Description of the task
Every line below between the one holding "assert (Hp : fromisoformat" and the one holding "as [before Hb].", inclusive, should be copied exactly, and no other line.

Exercise material
(* ===== verification/CommandLineRuns.v ===== *)
(** * Sessions of the command line

    A session of the interactive shell on a whole database, and the theorems about commands at
    concrete inputs, under the parameters of [Samples.v]. *)

From stdpp Require Import base list strings gmap sorting.
From Stdlib Require Import NArith Lia Ascii.
From S2P Require Import Prelude Constants Bytes Text Order PageStore Json QueryParser IndexKey QueryBuilder LruCache Pager Document BTreeNode BTree.
From S2P Require Import Wal Mvcc Validation TxBTree Metadata Watch DatabaseState Transaction TxCollection Database Errors Collection TextSearch Metrics Aggregation CommandLine.
From S2P Require Import Samples TextSearchRuns CommandLineSpec.

#[local] Open Scope nat_scope.

#[local] Instance cli_debug_str : DebugStr := fun s => s.
#[local] Instance cli_hashing : HashOrder (list (@Value float_numbers)) := {| hash_iter l := l; hash_iter_perm l := reflexivity l |}.

(** A document is written as its one field v between braces, and shown as the value of v. *)
Definition braces_text (s : string) : option string :=
  match s with
  | String c rest => if Ascii.eqb c "{" then match split_at "}" rest with [v; ""] => Some v | _ => None end else None
  | EmptyString => None
  end.

Definition value_text (v : @Value float_numbers) : string := default "" (value_get "v" v ≫= as_str).

#[local] Instance cli_json : @SerdeText float_numbers := {|
  value_to_string _ := "";
  json_to_string v := match v with Array vs => inl (join "," (value_text <$> vs)) | _ => inl "object" end;
  json_from_str s := match braces_text s with Some v => inl (doc [("v", v)]) | None => inr "EOF" end |}.

#[local] Instance sample_cli : @CliText float_numbers := {|
  to_string_pretty _ := inl "";
  array_to_string_pretty vs := inl (join "," (value_text <$> vs));
  array_from_str s := inl ((fun v => doc [("v", v)]) <$> split_at "," s);
  schema_from_value _ := inr "not a schema";
  schema_to_value _ := inr "not a value";
  to_colored_json_auto s := inl s;
  draw_table _ _ := "";
  dimmed s := s;
  percent _ := "";
  from_u64 n := f64_of_Z (Z.of_N n);
  from_f32 _ := Null |}.

Definition sample_ids (n : nat) : string := match n with 0 => "g1" | 1 => "g2" | _ => "g3" end.

Definition new_shell (d : Database) : shell := mk_shell _ d FmtJson None [] ∅ ∅.

(** The lines that a session prints, after those of the greeting. *)
Definition session (lines : list string) : Result (list Line) :=
  let? d := open_sample None None in
  let '(r, s) := start sample_fuel "sample.db" (snapshot Metrics.new) sample_ids (ReadLine <$> lines) (new_shell d) in
  match r with Ok _ => Ok (drop 3 (printed s)) | _ => Panic end.

(** The documented session: the collection is not created, the filter of find is not heeded or
    refused, update and delete do nothing, drop and show collections are no commands. *)
Theorem documented_session : session
  ["create users"; "insert {1}"; "collections"; "use users"; " insert {1} "; "find"; "find v is '9'"; "find {v: 9}";
   "update {1} {2}"; "delete {1}"; "find"; "drop"; "show collections"; "exit"; "find"] = Ok
  [Success "Collection 'users' created";
   Failure "No collection selected. Use 'use <collection>' first";
   Plain "";
   Success "Now using collection 'users'";
   Success "Document inserted with ID: g1";
   Plain "1";
   Plain "1";
   Failure "failed to parse query: illegal token at position 0: {";
   Failure "Failed to parse JSON";
   Failure "failed to parse query: illegal token at position 0: {";
   Plain "1";
   Failure "Dropping collections is not supported. Collection 'users' will remain in metadata.";
   Failure "Unknown command: 'show'. Type 'help' for available commands"].
Proof. vm_compute. reflexivity. Qed.

(** ** Witnesses *)
Lemma json_filters_are_refused_witness : exists d, open_sample None None = Ok d /\
  refused (execute_command sample_fuel "sample.db" (snapshot Metrics.new) sample_ids (DocDelete "users" "{v: 1}")) (new_shell d) /\
  refused (execute_command sample_fuel "sample.db" (snapshot Metrics.new) sample_ids (DocCount "users" "{v: 1}")) (new_shell d).
Proof.
  assert (is_ok (open_sample None None) = true) as Hok by (vm_compute; reflexivity).
  destruct (open_sample None None) as [d|e| |]; try discriminate Hok. exists d. split; [reflexivity|].
  destruct (json_filters_are_refused sample_fuel "sample.db" (snapshot Metrics.new) sample_ids "{v: 1}" "users" "" "" (new_shell d))
    as (_ & Hdelete & Hread); [eexists; reflexivity|]. split; [exact Hdelete|].
  destruct (Hread ltac:(done) None None None) as (_ & _ & Hcount & _). exact Hcount.
Defined.

Lemma shell_never_filters_witness : exists d, open_sample None None = Ok d /\
  let s := CommandLine.with_collection (Some "users") (new_shell d) in
  let run := execute_repl_command sample_fuel "sample.db" (snapshot Metrics.new) sample_ids in
  complains (run "delete v is '1'") s /\
  (complains (run "find v is '1'") s \/ exists coll, current_collection s = Some coll /\
    run "find v is '1'" s = (let! _ := document_find sample_fuel coll "{}" None None in st_ret false) s).
Proof.
  assert (is_ok (open_sample None None) = true) as Hok by (vm_compute; reflexivity).
  destruct (open_sample None None) as [d|e| |]; try discriminate Hok. exists d. split; [reflexivity|]. cbn zeta. split.
  - apply (shell_never_filters sample_fuel "sample.db" (snapshot Metrics.new) sample_ids "delete v is '1'" "delete" ["v"; "is"; "'1'"]);
      [vm_compute; reflexivity|by right].
  - apply (shell_never_filters sample_fuel "sample.db" (snapshot Metrics.new) sample_ids "find v is '1'" "find" ["v"; "is"; "'1'"]);
      [vm_compute; reflexivity|done].
Defined.
(** C5, amended. For a record whose [author] and [action] can be read and
    whose [timestamp] is a non-empty string, every ['Z'] of the timestamp
    is replaced by ["+00:00"]; when the only ['Z'] is the one that ends the
    string, this reads that trailing ['Z'] as the offset ["+00:00"].  The
    resulting string is handed to [fromisoformat], and what it reads is
    rendered as [DD MonthName YYYY - HH:MM AM/PM UTC]: a two-digit day, the
    full month name, the year in decimal (four digits from the year 1000
    on, fewer below: it is not padded), the two-digit hour of the 12-hour
    clock, a two-digit minute and [AM] before noon, [PM] from noon.  If
    [fromisoformat] raises, the error path is taken.  For
    ["2024-03-01T10:15:00Z"] the output of a push, pull-request or merge
    record ends with ["01 March 2024 - 10:15 AM UTC"]. *)
Theorem timestamp_rendering :
  forall (event_data : dict) (author action : value) (ts : string),
    lookup "author" event_data = Some author ->
    lookup "action" event_data = Some action ->
    lookup "timestamp" event_data = Some (VStr ts) ->
    ts <> "" ->
    (forall body,
       ts = body ++ "Z" -> contains_char "Z" body = false ->
       str_replace "Z" "+00:00" ts = body ++ "+00:00")
    /\ (forall dt,
          fromisoformat (str_replace "Z" "+00:00" ts) = Ok dt ->
          format_event event_data
          = Ok (sentence author action
                  (dict_get event_data "from_branch" (VStr ""))
                  (dict_get event_data "to_branch" (VStr ""))
                  (strftime dt))
          /\ rendering dt)
    /\ (forall e,
          fromisoformat (str_replace "Z" "+00:00" ts) = Raise e ->
          format_event event_data = Ok (data_error event_data))
    /\ (ts = "2024-03-01T10:15:00Z" ->
        action = VStr "PUSH" \/ action = VStr "PULL_REQUEST"
        \/ action = VStr "MERGE" ->
        exists before,
          format_event event_data
          = Ok (before ++ "01 March 2024 - 10:15 AM UTC")).
Proof.
  intros event_data author action ts Ha Hc Ht Hne.
  pose proof (format_event_str_timestamp event_data author action ts
                Ha Hc Ht Hne) as Hf.
  split; [|split; [|split]].
  - intros body -> Hb. rewrite (str_replace_trailing_Z body Hb).
    apply trailing_Z_as_utc_app.
  - intros dt Hp. rewrite Hp in Hf. split; [exact Hf|].
    exact (strftime_rendering dt (fromisoformat_fields _ dt Hp)).
  - intros e Hp. rewrite Hp in Hf. exact Hf.
  - intros -> Hact.
    assert (Hp : fromisoformat
                   (str_replace "Z" "+00:00" "2024-03-01T10:15:00Z")
                 = Ok (mkDatetime 2024 3 1 10 15 0 0 (Some 0))).
    { exact (fromisoformat_isoformat 2024 3 1 10 15 0 false 0 0
               eq_refl ltac:(lia) ltac:(lia)). }
    rewrite Hp in Hf.
    change (strftime (mkDatetime 2024 3 1 10 15 0 0 (Some 0)))
      with "01 March 2024 - 10:15 AM UTC" in Hf.
    destruct (sentence_ends_with_timestamp author action
                (dict_get event_data "from_branch" (VStr ""))
                (dict_get event_data "to_branch" (VStr ""))
                "01 March 2024 - 10:15 AM UTC" Hact) as [before Hb].
    exists before. rewrite Hf, Hb. reflexivity.
Qed.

Solution below
    assert (Hp : fromisoformat
                   (str_replace "Z" "+00:00" "2024-03-01T10:15:00Z")
                 = Ok (mkDatetime 2024 3 1 10 15 0 0 (Some 0))).
    { exact (fromisoformat_isoformat 2024 3 1 10 15 0 false 0 0
               eq_refl ltac:(lia) ltac:(lia)). }
    rewrite Hp in Hf.
    change (strftime (mkDatetime 2024 3 1 10 15 0 0 (Some 0)))
      with "01 March 2024 - 10:15 AM UTC" in Hf.
    destruct (sentence_ends_with_timestamp author action
                (dict_get event_data "from_branch" (VStr ""))
                (dict_get event_data "to_branch" (VStr ""))
                "01 March 2024 - 10:15 AM UTC" Hact) as [before Hb].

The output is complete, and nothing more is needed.